(** * LMSR pricing engine of pm-js ([src/lmsr.js]): a shallow embedding

    The four exported functions [calcLMSRCost], [calcLMSRProfit],
    [calcLMSROutcomeTokenCount] and [calcLMSRMarginalPrice] are transcribed
    over a model of the decimal.js values they compute with.

    - A [Decimal.t] is a finite real or one of decimal.js's three special
      values (NaN, +Infinity, -Infinity).
    - Every arithmetic method returns the exact result passed through the
      rounding [rnd] of the configured precision.  The configuration lives in
      [./utils], so [rnd] is a parameter of the whole development; the
      constructor [new Decimal(v)] does not round.
    - The exponent range is taken unbounded (no overflow to Infinity, no
      underflow to zero) and zero is unsigned: with [funding >= 0] and at
      least two outcomes the divisor [b] is never a negative zero.
    - [outcomeTokenIndex] is a JavaScript number, so that the strict test
      [i === outcomeTokenIndex] compares numbers.

    Of the [Gnosis] class ([index.js]), which carries these functions as
    static members, the development models the default gas that the
    constructor computes for each contract abstraction and the registration
    of contracts by [importContracts]; an object is the list of its own
    properties in enumeration order. *)

From Stdlib Require Import Reals ZArith List Lia Lra Bool.
From Stdlib Require String.
Import ListNotations.
Import String.StringSyntax.
Delimit Scope string_scope with string.

(** ** Results of a call: a value or a thrown error *)

Inductive Error : Type :=
| InvalidInput   (* thrown by the argument normalisation *)
| TypeError      (* property access on [undefined] *)
| DecimalError.  (* decimal.js refusing an argument *)

Inductive result (A : Type) : Type :=
| Ok (a : A)
| Err (e : Error).
Arguments Ok {A} a.
Arguments Err {A} e.

Definition bind {A B : Type} (r : result A) (k : A -> result B) : result B :=
  match r with
  | Ok a => k a
  | Err e => Err e
  end.

Notation "x <- r ;; k" := (bind r (fun x => k))
  (at level 61, r at next level, right associativity).
Notation "' p <- r ;; k" := (bind r (fun x => let 'p := x in k))
  (at level 61, p pattern, r at next level, right associativity).

(** ** [Array.prototype.reduce] with its index argument *)

Fixpoint reduce_from {A B : Type} (f : B -> A -> nat -> B) (i : nat)
    (l : list A) (acc : B) : B :=
  match l with
  | [] => acc
  | x :: t => reduce_from f (S i) t (f acc x i)
  end.

Definition reduce {A B : Type} (f : B -> A -> nat -> B) (l : list A) (init : B) : B :=
  reduce_from f 0 l init.

(** ** The decimal numeric core *)

Module Decimal.

Inductive t : Type :=
| Fin (x : R)
| PInf
| NInf
| NaN.

Definition ofZ (z : Z) : t := Fin (IZR z).

Definition isFinite (d : t) : bool :=
  match d with Fin _ => true | _ => false end.

Section Context.

Open Scope R_scope.

(** Rounding to the configured number of significant digits. *)
Variable rnd : R -> R.

Definition plus (x y : t) : t :=
  match x, y with
  | NaN, _ | _, NaN => NaN
  | Fin a, Fin b => Fin (rnd (a + b))
  | PInf, NInf | NInf, PInf => NaN
  | PInf, _ | _, PInf => PInf
  | NInf, _ | _, NInf => NInf
  end.

Definition minus (x y : t) : t :=
  match x, y with
  | NaN, _ | _, NaN => NaN
  | Fin a, Fin b => Fin (rnd (a - b))
  | PInf, PInf | NInf, NInf => NaN
  | PInf, _ | _, NInf => PInf
  | NInf, _ | _, PInf => NInf
  end.

Definition signedInf (negative : bool) : t := if negative then NInf else PInf.

Definition isNegative (a : R) : bool := if Rlt_dec a 0 then true else false.
Definition isZero (a : R) : bool := if Req_dec_T a 0 then true else false.

Definition times (x y : t) : t :=
  match x, y with
  | NaN, _ | _, NaN => NaN
  | Fin a, Fin b => Fin (rnd (a * b))
  | Fin a, PInf | PInf, Fin a => if isZero a then NaN else signedInf (isNegative a)
  | Fin a, NInf | NInf, Fin a => if isZero a then NaN else signedInf (negb (isNegative a))
  | PInf, PInf | NInf, NInf => PInf
  | PInf, NInf | NInf, PInf => NInf
  end.

Definition dividedBy (x y : t) : t :=
  match x, y with
  | NaN, _ | _, NaN => NaN
  | Fin a, Fin b =>
      if isZero b then (if isZero a then NaN else signedInf (isNegative a))
      else Fin (rnd (a / b))
  | Fin _, _ => Fin 0
  | PInf, Fin b => signedInf (isNegative b)
  | NInf, Fin b => signedInf (negb (isNegative b))
  | _, _ => NaN
  end.

Definition exp (x : t) : t :=
  match x with
  | Fin a => Fin (rnd (Rtrigo_def.exp a))
  | PInf => PInf
  | NInf => Fin 0
  | NaN => NaN
  end.

Definition ln (x : t) : t :=
  match x with
  | Fin a =>
      if isNegative a then NaN
      else if isZero a then NInf
      else Fin (rnd (Rpower.ln a))
  | PInf => PInf
  | NInf | NaN => NaN
  end.

End Context.

Definition ceil (x : t) : t :=
  match x with
  | Fin a => Fin (IZR (Zceil a))
  | d => d
  end.

Definition floor (x : t) : t :=
  match x with
  | Fin a => Fin (IZR (Zfloor a))
  | d => d
  end.

(** [x.lt(y)], false as soon as one side is NaN. *)
Definition lt (x y : t) : bool :=
  match x, y with
  | NaN, _ | _, NaN => false
  | Fin a, Fin b => if Rlt_dec a b then true else false
  | _, NInf | PInf, _ => false
  | NInf, _ | _, PInf => true
  end.

(** [Decimal.max(...args)]: NaN when an argument is NaN, an error with no
    argument at all. *)
Fixpoint max_from (x : t) (args : list t) : t :=
  match args with
  | [] => x
  | NaN :: _ => NaN
  | y :: rest => max_from (if lt x y then y else x) rest
  end.

Definition max (args : list t) : result t :=
  match args with
  | [] => Err DecimalError
  | NaN :: _ => Ok NaN
  | x :: rest => Ok (max_from x rest)
  end.

(** The JavaScript number [1+1e-9], read by decimal.js through its decimal
    string [1.000000001]. *)
Definition onePlusEps : t := Fin (IZR 1000000001 / IZR 1000000000).

End Decimal.

Abbreviation Fin := Decimal.Fin.
Abbreviation PInf := Decimal.PInf.
Abbreviation NInf := Decimal.NInf.
Abbreviation NaN := Decimal.NaN.
Abbreviation ofZ := Decimal.ofZ.
Abbreviation ceil := Decimal.ceil.
Abbreviation floor := Decimal.floor.
Abbreviation onePlusEps := Decimal.onePlusEps.

(** ** Argument normalisation *)

(** Modelled from the spec: [normalizeWeb3Args] is imported from [./utils],
    which is not part of the sources at hand; [lmsr.js] only passes it the
    ABI types of the arguments and the default [feeFactor: 0].  The spec's
    error taxonomy makes it reject, before any arithmetic, an outcome count
    below two, an index out of range, a negative funding, token count or
    cost, and a fee factor outside [0, 1e6). *)
Definition validState (sold : list Z) (funding idx : Z) : bool :=
  (2 <=? Z.of_nat (length sold))%Z && (0 <=? funding)%Z
  && (0 <=? idx)%Z && (idx <? Z.of_nat (length sold))%Z.

Definition validAmount (amount : Z) : bool := (0 <=? amount)%Z.

Definition validFee (fee : Z) : bool := (0 <=? fee)%Z && (fee <? 1000000)%Z.

(** Modelled from the spec: the five-argument form used by [calcLMSRCost],
    [calcLMSRProfit] and [calcLMSROutcomeTokenCount]; a missing fee factor
    takes the declared default. *)
Definition normalizeWeb3Args (sold : list Z) (funding idx amount : Z)
    (feeFactor : option Z) : result (list Z * Z * Z * Z * Z) :=
  let fee := match feeFactor with Some f => f | None => 0%Z end in
  if validState sold funding idx && validAmount amount && validFee fee
  then Ok (sold, funding, idx, amount, fee)
  else Err InvalidInput.

(** Modelled from the spec: the three-argument form used by
    [calcLMSRMarginalPrice]. *)
Definition normalizeWeb3Args3 (sold : list Z) (funding idx : Z)
    : result (list Z * Z * Z) :=
  if validState sold funding idx then Ok (sold, funding, idx)
  else Err InvalidInput.

(** The invalid inputs of the spec's error taxonomy, as propositions. *)
Definition invalidState (sold : list Z) (funding idx : Z) : Prop :=
  (length sold < 2)%nat \/ (idx < 0)%Z \/ (Z.of_nat (length sold) <= idx)%Z
  \/ (funding < 0)%Z.

Definition invalidInput (sold : list Z) (funding idx amount fee : Z) : Prop :=
  invalidState sold funding idx \/ (amount < 0)%Z
  \/ (fee < 0)%Z \/ (1000000 <= fee)%Z.

(** ** The pricing operations *)

Section Pricing.

Variable rnd : R -> R.

Local Abbreviation plus := (Decimal.plus rnd).
Local Abbreviation minus := (Decimal.minus rnd).
Local Abbreviation times := (Decimal.times rnd).
Local Abbreviation dividedBy := (Decimal.dividedBy rnd).
Local Abbreviation exp := (Decimal.exp rnd).
Local Abbreviation ln := (Decimal.ln rnd).

(** [new Decimal(funding.toString()).dividedBy(new Decimal(netOutcomeTokensSold.length).ln())] *)
Definition liquidityParameter (sold : list Z) (funding : Z) : Decimal.t :=
  dividedBy (ofZ funding) (ln (ofZ (Z.of_nat (length sold)))).

Definition calcLMSRCost (netOutcomeTokensSold : list Z)
    (funding outcomeTokenIndex outcomeTokenCount : Z) (feeFactor : option Z)
    : result Decimal.t :=
  '(netOutcomeTokensSold, funding, outcomeTokenIndex, outcomeTokenCount, feeFactor) <-
    normalizeWeb3Args netOutcomeTokensSold funding outcomeTokenIndex
      outcomeTokenCount feeFactor ;;
  let outcomeTokenCount := ofZ outcomeTokenCount in
  let baseCost :=
    if (funding =? 0)%Z then outcomeTokenCount
    else
      let b := liquidityParameter netOutcomeTokensSold funding in
      times b
        (minus
           (ln (reduce (fun acc numShares i =>
                  plus acc
                    (exp (dividedBy
                            (plus (ofZ numShares)
                               (if (Z.of_nat i =? outcomeTokenIndex)%Z
                                then outcomeTokenCount else ofZ 0))
                            b)))
                  netOutcomeTokensSold (ofZ 0)))
           (ln (reduce (fun acc numShares _ =>
                  plus acc (exp (dividedBy (ofZ numShares) b)))
                  netOutcomeTokensSold (ofZ 0))))
  in
  Ok (ceil (times
              (times baseCost
                 (plus (ofZ 1) (dividedBy (ofZ feeFactor) (ofZ 1000000))))
              onePlusEps)).

Definition calcLMSRProfit (netOutcomeTokensSold : list Z)
    (funding outcomeTokenIndex outcomeTokenCount : Z) (feeFactor : option Z)
    : result Decimal.t :=
  '(netOutcomeTokensSold, funding, outcomeTokenIndex, outcomeTokenCount, feeFactor) <-
    normalizeWeb3Args netOutcomeTokensSold funding outcomeTokenIndex
      outcomeTokenCount feeFactor ;;
  if (funding =? 0)%Z then Ok (ofZ 0)
  else
    let outcomeTokenCount := ofZ outcomeTokenCount in
    let b := liquidityParameter netOutcomeTokensSold funding in
    Ok (floor
          (dividedBy
             (times
                (times b
                   (minus
                      (ln (reduce (fun acc numShares _ =>
                             plus acc (exp (dividedBy (ofZ numShares) b)))
                             netOutcomeTokensSold (ofZ 0)))
                      (ln (reduce (fun acc numShares i =>
                             plus acc
                               (exp (dividedBy
                                       (minus (ofZ numShares)
                                          (if (Z.of_nat i =? outcomeTokenIndex)%Z
                                           then outcomeTokenCount else ofZ 0))
                                       b)))
                             netOutcomeTokensSold (ofZ 0)))))
                (minus (ofZ 1) (dividedBy (ofZ feeFactor) (ofZ 1000000))))
             onePlusEps)).

(** The argument of the final logarithm of [calcLMSROutcomeTokenCount]. *)
Definition outcomeTokenCountLogArg (netOutcomeTokensSold : list Z)
    (outcomeTokenIndex : Z) (cost b : Decimal.t) (feeFactor : Z) : Decimal.t :=
  minus
    (reduce (fun acc numShares _ =>
       plus acc
         (exp (dividedBy
                 (plus (ofZ numShares)
                    (dividedBy cost
                       (plus (ofZ 1) (dividedBy (ofZ feeFactor) (ofZ 1000000)))))
                 b)))
       netOutcomeTokensSold (ofZ 0))
    (reduce (fun acc numShares i =>
       if (Z.of_nat i =? outcomeTokenIndex)%Z then acc
       else plus acc (exp (dividedBy (ofZ numShares) b)))
       netOutcomeTokensSold (ofZ 0)).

● **Task item**:
Could you set down, word for word, only the lines above from the line with "NaN :: _ => Ok NaN" to the line with "(** Modelled from the spec: [normalizeWeb3Args]", including both?

● **Answer to this exercise**:
  | NaN :: _ => Ok NaN
  | x :: rest => Ok (max_from x rest)
  end.

(** The JavaScript number [1+1e-9], read by decimal.js through its decimal
    string [1.000000001]. *)
Definition onePlusEps : t := Fin (IZR 1000000001 / IZR 1000000000).

End Decimal.

Abbreviation Fin := Decimal.Fin.
Abbreviation PInf := Decimal.PInf.
Abbreviation NInf := Decimal.NInf.
Abbreviation NaN := Decimal.NaN.
Abbreviation ofZ := Decimal.ofZ.
Abbreviation ceil := Decimal.ceil.
Abbreviation floor := Decimal.floor.
Abbreviation onePlusEps := Decimal.onePlusEps.

(** ** Argument normalisation *)

(** Modelled from the spec: [normalizeWeb3Args] is imported from [./utils],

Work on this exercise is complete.